Over the years, Tony Brooks drove for some of the most famous marques in motorsport. He had stints with Aston Martin, Ferrari and historic Formula 1 team Vanwall. He racked up six wins in F1 during the treacherous 1950s and narrowly missed out on the world title in 1959. Brooks died yesterday at the age of 90.
Brooks entered his first F1 race in 1956 at the Monaco Grand Prix, but failed to start the event. He would finally begin a race at the British Grand Prix later that year, where he was also let down by his BRM car and forced to retire.
For the 1957 season, Brooks joined the Vanwall team and his fortunes began to improve. He scored his first podium in Monaco, finishing second, and won the British Grand Prix later that year. By the end of the season, he was fifth in the championship behind icons such as Juan Manuel Fangio and Stirling Moss.
Nicknamed ‘The Racing Dentist’ after previously studying dentistry at the University of Manchester, Brooks scored a further three wins in 1958 and placed third in the World Drivers Championship.
But it was the 1959 season that proved his most competitive.
The British racing driver signed for Ferrari in 1959 and scored two wins and two podiums, a second- and third-place finish.

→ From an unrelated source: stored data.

(* ===== verification/MosaicClaims.v ===== *)
(** * Mosaics: what the operations guarantee

    The steps of [CalculatePositions] seen as what they do to [occupant] (who is in a slot) and
    [place] (where a participant is).

    Any sequence of operations on a new mosaic runs without an access out of range
    ([mosaic_stays_inside]); [CalculatePositions] leaves the slots and the positions in agreement
    ([positions_settle]).  Two runs show where the code falls short of that: a fixed participant
    that is set again, and a replaced participant that was moved in the same pass. *)

From S2P Require Import Prelude OrderedMap Octets Mosaic MosaicLaws.

(** Whoever is in a free slot has that position. *)
Definition agree (m : Mosaic) : Prop :=
  ∀ i, is_slot m i → slot m i = SlotFree → 0 < occupant m i → place m (occupant m i) = Some i.

(** A participant whose position is a free slot is in it. *)
Definition settled (m : Mosaic) (id : Z) : Prop :=
  ∀ p, place m id = Some p → is_slot m p → slot m p = SlotFree → occupant m p = id.

(** No free slot is empty. *)
Definition full (m : Mosaic) : Prop := ∀ i, is_slot m i → slot m i = SlotFree → occupant m i ≠ 0.

(** [id] is in no free slot. *)
Definition unseen (m : Mosaic) (id : Z) : Prop := ∀ i, is_slot m i → slot m i = SlotFree → occupant m i ≠ id.

Lemma occupant_occupy m id i j :
  mosaic_ok m → 0 < id → is_slot m i → is_slot m j →
  occupant (occupy id i m) j = if decide (j = i) then id else occupant m j.
Proof. intros. unfold occupy. rewrite (proj2 (Z.ltb_lt 0 id)) by done. by apply occupant_put. Qed.

Lemma occupant_compact m id old new j :
  mosaic_ok m → is_slot m old → is_slot m new → is_slot m j →
  occupant (set_pos (<[Z.to_nat old := 0]> (<[Z.to_nat new := id]> (mo_pos m))) m) j =
  if decide (j = old) then 0 else if decide (j = new) then id else occupant m j.
Proof.
  intros Hm Ho Hn Hj. set (m1 := set_pos (<[Z.to_nat new := id]> (mo_pos m)) m).
  change (occupant (set_pos (<[Z.to_nat old := 0]> (mo_pos m1)) m1) j =
    if decide (j = old) then 0 else if decide (j = new) then id else occupant m j).
  rewrite occupant_put by (unfold m1; auto with mosaic). case_decide; [done|]. by apply occupant_put.
Qed.

Lemma slot_occupy m id i j : slot (occupy id i m) j = slot m j.
Proof. unfold occupy. by destruct (0 <? id). Qed.

Lemma is_slot_occupy m id i j : is_slot (occupy id i m) j ↔ is_slot m j.
Proof. unfold occupy. by destruct (0 <? id). Qed.

Lemma free_not_id id : 0 < id → SlotFree ≠ id.
Proof. unfold SlotFree. lia. Qed.

Section Moved.
Context (m m' : Mosaic) (id : Z) (Hm : mosaic_ok m) (Hid : 0 < id) (Hp : is_Some (place m id)).

(** A step for [id] changes nobody else's position. *)
Lemma moved_place other : moved id m m' → other ≠ id → place m' other = place m other.
Proof.
  intros [|Hno|i Hi|old new ? ? ? ? ? ? ? ?] Hne; [done|..];
    rewrite place_put_participant, decide_False by done; [done|apply place_occupy|done].
Qed.

(** The free slots of a step: it fills empty ones, and empties only a slot of [id]. *)
Lemma moved_occupant i :
  moved id m m' → is_slot m i → slot m i = SlotFree →
  occupant m' i = occupant m i ∨
  occupant m i = 0 ∧ occupant m' i = id ∧ place m' id = Some i ∨
  occupant m i = id ∧ occupant m' i = 0 ∧ ¬ full m.
Proof.
  intros [|Hno|n [Hn Hs]|old new Hpo Ho Hso Hoo Hn Hsn Hon Hne] Hi Hf; [by left|by left|..].
  - change (occupant (put_participant id n (occupy id n m)) i) with (occupant (occupy id n m) i).
    rewrite occupant_occupy by done. case_decide; [subst n|by left]. right. left.
    rewrite place_put_participant, decide_True by done.
    destruct Hs as [[_ Hs]|[_ Hs]]; [|done]. rewrite Hf in Hs. by apply free_not_id in Hs.
  - match goal with |- context [occupant (put_participant id new ?x) i] =>
      change (occupant (put_participant id new x) i) with (occupant x i) end.
    rewrite occupant_compact by done. case_decide; [subst|].
    + right. right. split_and!; [done|done|]. intros Hfull. by apply (Hfull new).
    + case_decide; [subst|by left]. right. left. by rewrite place_put_participant, decide_True.
Qed.

Lemma moved_keeps_settled other :
  moved id m m' → 0 < other → other ≠ id → settled m other → settled m' other.
Proof.
  intros Hmv Ho Hne Hs p Hpl Hi Hf. pose proof (moved_shape _ _ _ Hp Hmv) as Hsh.
  rewrite (moved_place _ Hmv Hne) in Hpl. rewrite (same_shape_slot _ _ _ Hsh) in Hf.
  apply (same_shape_is_slot _ _ _ Hsh) in Hi. specialize (Hs p Hpl Hi Hf).
  destruct (moved_occupant p Hmv Hi Hf) as [->|[[H _]|[H _]]]; [done|lia|congruence].
Qed.

Lemma moved_keeps_full : moved id m m' → full m → full m'.
Proof.
  intros Hmv Hfull i Hi Hf. pose proof (moved_shape _ _ _ Hp Hmv) as Hsh.
  rewrite (same_shape_slot _ _ _ Hsh) in Hf. apply (same_shape_is_slot _ _ _ Hsh) in Hi.
  destruct (moved_occupant i Hmv Hi Hf) as [->|[(_ & -> & _)|(_ & _ & H)]]; [by apply Hfull|lia|done].
Qed.
End Moved.

(** What a step for [id] achieves. *)
Record step_done (id : Z) (m m' : Mosaic) : Prop := {
  sd_moved : moved id m m';
  sd_settled : settled m' id;
  sd_full : place m' id = Some NotShown → full m';
  sd_agree : agree m → agree m';
}.

Section Steps.
Context (m : Mosaic) (id : Z) (Hm : mosaic_ok m) (Hid : 0 < id) (Hp : is_Some (place m id)).

Lemma no_suitable_full : (∀ i, ¬ suitable id m i) → full m.
Proof. intros Hno i Hi Hf Ho. apply (Hno i). split; [done|by right]. Qed.

Lemma moved_agree m' : moved id m m' → unseen m id → agree m → agree m'.
Proof.
  intros Hmv Hun Ha i Hi Hf Ho. pose proof (moved_shape _ _ _ Hp Hmv) as Hsh.
  rewrite (same_shape_slot _ _ _ Hsh) in Hf. apply (same_shape_is_slot _ _ _ Hsh) in Hi.
  destruct (moved_occupant m m' id Hm Hid Hp i Hmv Hi Hf) as [H|[(_ & H & Hpl)|(H & _)]].
  - rewrite H in Ho |- *. rewrite (moved_place m m' id _ Hmv) by (by apply Hun). by apply Ha.
  - by rewrite H.
  - by apply (Hun i) in H.
Qed.

Lemma reassign_done : (agree m → unseen m id) → yields (reassign id m) (step_done id m).
Proof.
  intros Hun. unfold reassign. eapply yields_bind; [by apply GetNextFreeSlot_spec|].
  intros r [[-> Hno]|(i & Hi & ->)]; simpl.
  - assert (Hmv : moved id m (put_participant id NotShown m)) by (by constructor). split; [done|..].
    + intros p. rewrite place_put_participant, decide_True by done. intros [= <-] [H _]. by unfold NotShown in H.
    + intros _. by apply no_suitable_full.
    + intros Ha. by apply moved_agree; auto.
  - assert (Hmv : moved id m (put_participant id i (occupy id i m))) by (by constructor). split; [done|..].
    + intros p. rewrite place_put_participant, decide_True by done. intros [= <-] _ _.
      change (occupant (occupy id i m) i = id). destruct Hi. rewrite occupant_occupy by done. by rewrite decide_True.
    + rewrite place_put_participant, decide_True by done. intros [= ->]. destruct Hi as [[H _] _]. by unfold NotShown in H.
    + intros Ha. by apply moved_agree; auto.
Qed.

Lemma elsewhere_unseen p : place m id = Some p → (is_slot m p → slot m p = SlotFree → occupant m p ≠ id) → agree m → unseen m id.
Proof.
  intros Hpl Hne Ha i Hi Hf Ho. pose proof (Ha i Hi Hf ltac:(lia)) as H. rewrite Ho, Hpl in H. simplify_eq. by apply Hne.
Qed.

Lemma stays_done p : place m id = Some p → is_slot m p → (slot m p = SlotFree → occupant m p = id) → step_done id m m.
Proof.
  intros Hpl Hs Ho. split; [constructor|..|done].
  - intros p' Hp' _ Hf. rewrite Hpl in Hp'. simplify_eq. by apply Ho.
  - rewrite Hpl. intros [= ->]. destruct Hs as [H _]. by unfold NotShown in H.
Qed.

Lemma compact_done old new :
  place m id = Some old → is_slot m old → slot m old = SlotFree → occupant m old = id →
  is_slot m new → slot m new = SlotFree → occupant m new = 0 → new ≠ old →
  step_done id m (put_participant id new (set_pos (<[Z.to_nat old := 0]> (<[Z.to_nat new := id]> (mo_pos m))) m)).
Proof.
  intros Hpl Ho Hso Hoo Hn Hsn Hon Hne. split; [by constructor|..].
  - intros p. rewrite place_put_participant, decide_True by done. intros [= <-] _ _.
    etransitivity; [by apply (occupant_compact m id old new new)|]. by rewrite decide_False, decide_True.
  - rewrite place_put_participant, decide_True by done. intros [= ->]. destruct Hn as [H _]. by unfold NotShown in H.
  - intros Ha i Hi Hf. match goal with |- context [put_participant id new ?x] => set (m1 := x) end.
    change (0 < occupant m1 i → place (put_participant id new m1) (occupant m1 i) = Some i).
    unfold m1. rewrite occupant_compact by done. fold m1. repeat case_decide; subst; [lia|..].
    + intros _. by rewrite place_put_participant, decide_True.
    + intros Hpos. rewrite place_put_participant. case_decide as Heq.
      * pose proof (Ha i Hi Hf Hpos) as H'. rewrite Heq, Hpl in H'. by simplify_eq.
      * by apply Ha.
Qed.

Lemma settle_done vadPos :
  vadPos = NotFound ∨ is_slot m vadPos ∧ slot m vadPos = SlotVAD →
  yields (settle_participant id (default NotFound (place m id)) vadPos m) (step_done id m).
Proof.
  intros Hvad. destruct Hp as [p Hpl]. rewrite Hpl. simpl. unfold settle_participant.
  destruct (ok_place m Hm id p Hpl) as [->|Hs].
  { simpl. apply reassign_done. apply (elsewhere_unseen NotShown Hpl). intros [H _]. by unfold NotShown in H. }
  destruct (Z.eqb_spec p NotShown) as [->|]; [destruct Hs as [H _]; by unfold NotShown in H|]. simpl.
  destruct (Z.eqb_spec p vadPos) as [->|].
  { apply reassign_done. apply (elsewhere_unseen vadPos Hpl). intros _ Hf.
    destruct Hvad as [->|[_ Hv]]; [destruct Hs as [H _]; by unfold NotFound in H|by rewrite Hf in Hv]. }
  rewrite (proj2 (Z.leb_le 0 p)) by apply Hs. rewrite rd_slot by done. simpl.
  destruct (Z.eqb_spec (slot m p) SlotFree) as [Hf|]; [|by apply (stays_done p)].
  rewrite rd_pos by done. simpl.
  destruct (Z.eqb_spec (occupant m p) id) as [Ho|]; simpl; [|apply reassign_done; by apply (elsewhere_unseen p)].
  eapply yields_bind; [by apply (GetNextFreeSlot_spec m 0)|].
  intros r [[-> _]|(i & [Hi Hsuit] & ->)]; simpl; [by apply (stays_done p)|]. change (occupy 0 i m) with m.
  destruct ((0 <=? i) && (i <? p)) eqn:Hlt; [|by apply (stays_done p)]. ztests.
  destruct Hsuit as [[? _]|[Hfi Hoi]]; [lia|].
  rewrite put_pos_in by done. simpl. rewrite put_pos_in by (auto with mosaic). simpl.
  apply (compact_done p i); [done..|lia].
Qed.
End Steps.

He rounded out the year with 27 points, just four behind championship victor Jack Brabham in the Cooper Climax car.
Brooks raced again in the ‘60 and ‘61 seasons, but retired at the end of the year at just 29.
Following the news of Brooks’ death, F1 CEO Stefano Domenicali said in a statement:
“I was saddened to hear the news that Tony Brooks has died. He was part of a special group of drivers who were pioneers and pushed the boundaries at a time of great risk. He will be missed and our thoughts are with his family at this time.”
As well as winning races in Formula 1, Brooks also took the win in the RAC Tourist Trophy for Aston Martin in 1958 alongside Stirling Moss.